---------- Information supplied

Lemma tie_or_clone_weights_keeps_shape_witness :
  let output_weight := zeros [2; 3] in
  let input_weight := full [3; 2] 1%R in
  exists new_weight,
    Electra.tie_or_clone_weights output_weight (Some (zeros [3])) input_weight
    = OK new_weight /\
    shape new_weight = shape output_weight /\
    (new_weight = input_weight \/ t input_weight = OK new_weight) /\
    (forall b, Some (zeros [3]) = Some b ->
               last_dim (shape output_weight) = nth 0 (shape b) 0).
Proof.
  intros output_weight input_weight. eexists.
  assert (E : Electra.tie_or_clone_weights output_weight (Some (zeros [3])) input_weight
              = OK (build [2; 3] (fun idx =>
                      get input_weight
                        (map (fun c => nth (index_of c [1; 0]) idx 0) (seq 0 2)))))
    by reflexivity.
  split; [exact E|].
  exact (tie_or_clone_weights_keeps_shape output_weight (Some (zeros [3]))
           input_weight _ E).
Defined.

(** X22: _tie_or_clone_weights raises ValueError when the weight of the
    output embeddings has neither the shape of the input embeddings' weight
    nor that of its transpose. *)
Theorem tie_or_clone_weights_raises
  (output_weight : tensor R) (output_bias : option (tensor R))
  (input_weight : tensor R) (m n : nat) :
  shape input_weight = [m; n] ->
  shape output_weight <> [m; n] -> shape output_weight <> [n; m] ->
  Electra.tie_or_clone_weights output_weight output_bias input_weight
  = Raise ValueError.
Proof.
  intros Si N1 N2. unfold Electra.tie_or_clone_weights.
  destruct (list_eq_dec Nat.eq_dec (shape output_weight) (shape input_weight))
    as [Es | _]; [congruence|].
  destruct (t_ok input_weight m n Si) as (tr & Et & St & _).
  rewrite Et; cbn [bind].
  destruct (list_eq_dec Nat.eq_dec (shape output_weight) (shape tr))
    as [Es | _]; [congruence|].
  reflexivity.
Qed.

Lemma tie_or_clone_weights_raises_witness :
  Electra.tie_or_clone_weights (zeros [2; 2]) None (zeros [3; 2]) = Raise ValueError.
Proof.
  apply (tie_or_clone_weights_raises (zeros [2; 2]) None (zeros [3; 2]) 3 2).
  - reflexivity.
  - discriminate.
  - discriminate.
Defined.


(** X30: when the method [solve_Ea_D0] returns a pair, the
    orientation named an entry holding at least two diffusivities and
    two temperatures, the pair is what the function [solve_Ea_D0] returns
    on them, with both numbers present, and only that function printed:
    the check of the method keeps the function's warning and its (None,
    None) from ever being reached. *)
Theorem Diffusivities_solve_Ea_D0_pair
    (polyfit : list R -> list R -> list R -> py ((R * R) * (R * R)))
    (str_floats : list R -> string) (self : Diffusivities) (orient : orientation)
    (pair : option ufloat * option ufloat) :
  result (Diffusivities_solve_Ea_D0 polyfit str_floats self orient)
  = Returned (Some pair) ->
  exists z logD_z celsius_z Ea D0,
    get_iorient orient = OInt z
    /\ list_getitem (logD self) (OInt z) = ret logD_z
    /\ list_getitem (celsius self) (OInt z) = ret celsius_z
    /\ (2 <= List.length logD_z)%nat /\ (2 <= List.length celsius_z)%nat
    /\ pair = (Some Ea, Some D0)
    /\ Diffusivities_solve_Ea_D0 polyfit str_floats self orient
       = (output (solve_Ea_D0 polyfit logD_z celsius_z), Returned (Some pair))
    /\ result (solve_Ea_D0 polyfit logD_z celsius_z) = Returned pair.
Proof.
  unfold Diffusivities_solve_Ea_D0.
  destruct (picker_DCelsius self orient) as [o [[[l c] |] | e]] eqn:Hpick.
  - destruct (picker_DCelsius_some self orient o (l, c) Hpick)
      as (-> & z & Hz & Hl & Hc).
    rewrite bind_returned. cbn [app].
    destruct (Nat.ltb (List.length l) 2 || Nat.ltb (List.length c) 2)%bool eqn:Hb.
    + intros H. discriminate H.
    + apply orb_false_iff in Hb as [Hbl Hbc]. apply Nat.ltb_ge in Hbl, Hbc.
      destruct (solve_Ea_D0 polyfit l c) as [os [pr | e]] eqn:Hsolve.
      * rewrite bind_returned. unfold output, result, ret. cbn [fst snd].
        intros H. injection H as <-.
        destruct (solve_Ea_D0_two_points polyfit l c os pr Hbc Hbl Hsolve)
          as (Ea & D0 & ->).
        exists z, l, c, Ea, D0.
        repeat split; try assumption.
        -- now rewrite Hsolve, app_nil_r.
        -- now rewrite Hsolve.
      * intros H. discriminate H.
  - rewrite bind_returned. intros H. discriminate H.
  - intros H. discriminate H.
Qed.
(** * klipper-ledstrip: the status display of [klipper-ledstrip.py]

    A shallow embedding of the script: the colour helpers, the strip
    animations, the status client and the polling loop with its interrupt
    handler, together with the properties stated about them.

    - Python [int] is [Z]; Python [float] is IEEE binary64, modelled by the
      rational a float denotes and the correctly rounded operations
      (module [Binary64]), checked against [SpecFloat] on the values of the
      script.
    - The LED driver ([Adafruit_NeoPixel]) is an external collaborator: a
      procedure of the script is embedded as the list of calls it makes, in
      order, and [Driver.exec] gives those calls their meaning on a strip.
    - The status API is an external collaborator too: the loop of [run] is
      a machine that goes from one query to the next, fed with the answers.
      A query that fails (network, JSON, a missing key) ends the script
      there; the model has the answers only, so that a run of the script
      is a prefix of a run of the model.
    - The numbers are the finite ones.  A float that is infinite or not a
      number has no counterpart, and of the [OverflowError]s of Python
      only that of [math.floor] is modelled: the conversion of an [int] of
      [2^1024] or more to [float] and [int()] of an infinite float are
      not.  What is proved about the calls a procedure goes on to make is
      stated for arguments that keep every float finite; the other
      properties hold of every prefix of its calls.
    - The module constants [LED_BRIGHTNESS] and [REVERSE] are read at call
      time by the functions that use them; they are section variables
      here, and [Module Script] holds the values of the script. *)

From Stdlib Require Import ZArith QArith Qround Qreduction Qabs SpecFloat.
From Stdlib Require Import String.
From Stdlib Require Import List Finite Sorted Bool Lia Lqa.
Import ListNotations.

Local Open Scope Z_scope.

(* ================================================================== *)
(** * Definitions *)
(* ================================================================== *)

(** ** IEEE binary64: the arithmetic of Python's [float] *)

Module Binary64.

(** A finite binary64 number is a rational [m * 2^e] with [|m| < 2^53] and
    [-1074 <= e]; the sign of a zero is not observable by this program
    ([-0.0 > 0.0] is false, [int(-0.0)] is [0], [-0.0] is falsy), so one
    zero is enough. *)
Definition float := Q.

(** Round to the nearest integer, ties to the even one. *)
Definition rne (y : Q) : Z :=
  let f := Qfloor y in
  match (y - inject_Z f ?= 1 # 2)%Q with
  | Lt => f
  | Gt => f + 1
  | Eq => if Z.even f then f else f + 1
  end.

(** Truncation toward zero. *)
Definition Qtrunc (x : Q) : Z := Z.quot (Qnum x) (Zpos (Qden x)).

--------------------

Requirement
Write the records out once more. Change nothing.

Answer space
Lemma tie_or_clone_weights_keeps_shape_witness :
  let output_weight := zeros [2; 3] in
  let input_weight := full [3; 2] 1%R in
  exists new_weight,
    Electra.tie_or_clone_weights output_weight (Some (zeros [3])) input_weight
    = OK new_weight /\
    shape new_weight = shape output_weight /\
    (new_weight = input_weight \/ t input_weight = OK new_weight) /\
    (forall b, Some (zeros [3]) = Some b ->
               last_dim (shape output_weight) = nth 0 (shape b) 0).
Proof.
  intros output_weight input_weight. eexists.
  assert (E : Electra.tie_or_clone_weights output_weight (Some (zeros [3])) input_weight
              = OK (build [2; 3] (fun idx =>
                      get input_weight
                        (map (fun c => nth (index_of c [1; 0]) idx 0) (seq 0 2)))))
    by reflexivity.
  split; [exact E|].
  exact (tie_or_clone_weights_keeps_shape output_weight (Some (zeros [3]))
           input_weight _ E).
Defined.

(** X22: _tie_or_clone_weights raises ValueError when the weight of the
    output embeddings has neither the shape of the input embeddings' weight
    nor that of its transpose. *)
Theorem tie_or_clone_weights_raises
  (output_weight : tensor R) (output_bias : option (tensor R))
  (input_weight : tensor R) (m n : nat) :
  shape input_weight = [m; n] ->
  shape output_weight <> [m; n] -> shape output_weight <> [n; m] ->
  Electra.tie_or_clone_weights output_weight output_bias input_weight
  = Raise ValueError.
Proof.
  intros Si N1 N2. unfold Electra.tie_or_clone_weights.
  destruct (list_eq_dec Nat.eq_dec (shape output_weight) (shape input_weight))
    as [Es | _]; [congruence|].
  destruct (t_ok input_weight m n Si) as (tr & Et & St & _).
  rewrite Et; cbn [bind].
  destruct (list_eq_dec Nat.eq_dec (shape output_weight) (shape tr))
    as [Es | _]; [congruence|].
  reflexivity.
Qed.

Lemma tie_or_clone_weights_raises_witness :
  Electra.tie_or_clone_weights (zeros [2; 2]) None (zeros [3; 2]) = Raise ValueError.
Proof.
  apply (tie_or_clone_weights_raises (zeros [2; 2]) None (zeros [3; 2]) 3 2).
  - reflexivity.
  - discriminate.
  - discriminate.
Defined.


(** X30: when the method [solve_Ea_D0] returns a pair, the
    orientation named an entry holding at least two diffusivities and
    two temperatures, the pair is what the function [solve_Ea_D0] returns
    on them, with both numbers present, and only that function printed:
    the check of the method keeps the function's warning and its (None,
    None) from ever being reached. *)
Theorem Diffusivities_solve_Ea_D0_pair
    (polyfit : list R -> list R -> list R -> py ((R * R) * (R * R)))
    (str_floats : list R -> string) (self : Diffusivities) (orient : orientation)
    (pair : option ufloat * option ufloat) :
  result (Diffusivities_solve_Ea_D0 polyfit str_floats self orient)
  = Returned (Some pair) ->
  exists z logD_z celsius_z Ea D0,
    get_iorient orient = OInt z
    /\ list_getitem (logD self) (OInt z) = ret logD_z
    /\ list_getitem (celsius self) (OInt z) = ret celsius_z
    /\ (2 <= List.length logD_z)%nat /\ (2 <= List.length celsius_z)%nat
    /\ pair = (Some Ea, Some D0)
    /\ Diffusivities_solve_Ea_D0 polyfit str_floats self orient
       = (output (solve_Ea_D0 polyfit logD_z celsius_z), Returned (Some pair))
    /\ result (solve_Ea_D0 polyfit logD_z celsius_z) = Returned pair.
Proof.
  unfold Diffusivities_solve_Ea_D0.
  destruct (picker_DCelsius self orient) as [o [[[l c] |] | e]] eqn:Hpick.
  - destruct (picker_DCelsius_some self orient o (l, c) Hpick)
      as (-> & z & Hz & Hl & Hc).
    rewrite bind_returned. cbn [app].
    destruct (Nat.ltb (List.length l) 2 || Nat.ltb (List.length c) 2)%bool eqn:Hb.
    + intros H. discriminate H.
    + apply orb_false_iff in Hb as [Hbl Hbc]. apply Nat.ltb_ge in Hbl, Hbc.
      destruct (solve_Ea_D0 polyfit l c) as [os [pr | e]] eqn:Hsolve.
      * rewrite bind_returned. unfold output, result, ret. cbn [fst snd].
        intros H. injection H as <-.
        destruct (solve_Ea_D0_two_points polyfit l c os pr Hbc Hbl Hsolve)
          as (Ea & D0 & ->).
        exists z, l, c, Ea, D0.
        repeat split; try assumption.
        -- now rewrite Hsolve, app_nil_r.
        -- now rewrite Hsolve.
      * intros H. discriminate H.
  - rewrite bind_returned. intros H. discriminate H.
  - intros H. discriminate H.
Qed.
(** * klipper-ledstrip: the status display of [klipper-ledstrip.py]

    A shallow embedding of the script: the colour helpers, the strip
    animations, the status client and the polling loop with its interrupt
    handler, together with the properties stated about them.

    - Python [int] is [Z]; Python [float] is IEEE binary64, modelled by the
      rational a float denotes and the correctly rounded operations
      (module [Binary64]), checked against [SpecFloat] on the values of the
      script.
    - The LED driver ([Adafruit_NeoPixel]) is an external collaborator: a
      procedure of the script is embedded as the list of calls it makes, in
      order, and [Driver.exec] gives those calls their meaning on a strip.
    - The status API is an external collaborator too: the loop of [run] is
      a machine that goes from one query to the next, fed with the answers.
      A query that fails (network, JSON, a missing key) ends the script
      there; the model has the answers only, so that a run of the script
      is a prefix of a run of the model.
    - The numbers are the finite ones.  A float that is infinite or not a
      number has no counterpart, and of the [OverflowError]s of Python
      only that of [math.floor] is modelled: the conversion of an [int] of
      [2^1024] or more to [float] and [int()] of an infinite float are
      not.  What is proved about the calls a procedure goes on to make is
      stated for arguments that keep every float finite; the other
      properties hold of every prefix of its calls.
    - The module constants [LED_BRIGHTNESS] and [REVERSE] are read at call
      time by the functions that use them; they are section variables
      here, and [Module Script] holds the values of the script. *)

From Stdlib Require Import ZArith QArith Qround Qreduction Qabs SpecFloat.
From Stdlib Require Import String.
From Stdlib Require Import List Finite Sorted Bool Lia Lqa.
Import ListNotations.

Local Open Scope Z_scope.

(* ================================================================== *)
(** * Definitions *)
(* ================================================================== *)

(** ** IEEE binary64: the arithmetic of Python's [float] *)

Module Binary64.

(** A finite binary64 number is a rational [m * 2^e] with [|m| < 2^53] and
    [-1074 <= e]; the sign of a zero is not observable by this program
    ([-0.0 > 0.0] is false, [int(-0.0)] is [0], [-0.0] is falsy), so one
    zero is enough. *)
Definition float := Q.

(** Round to the nearest integer, ties to the even one. *)
Definition rne (y : Q) : Z :=
  let f := Qfloor y in
  match (y - inject_Z f ?= 1 # 2)%Q with
  | Lt => f
  | Gt => f + 1
  | Eq => if Z.even f then f else f + 1
  end.

(** Truncation toward zero. *)
Definition Qtrunc (x : Q) : Z := Z.quot (Qnum x) (Zpos (Qden x)).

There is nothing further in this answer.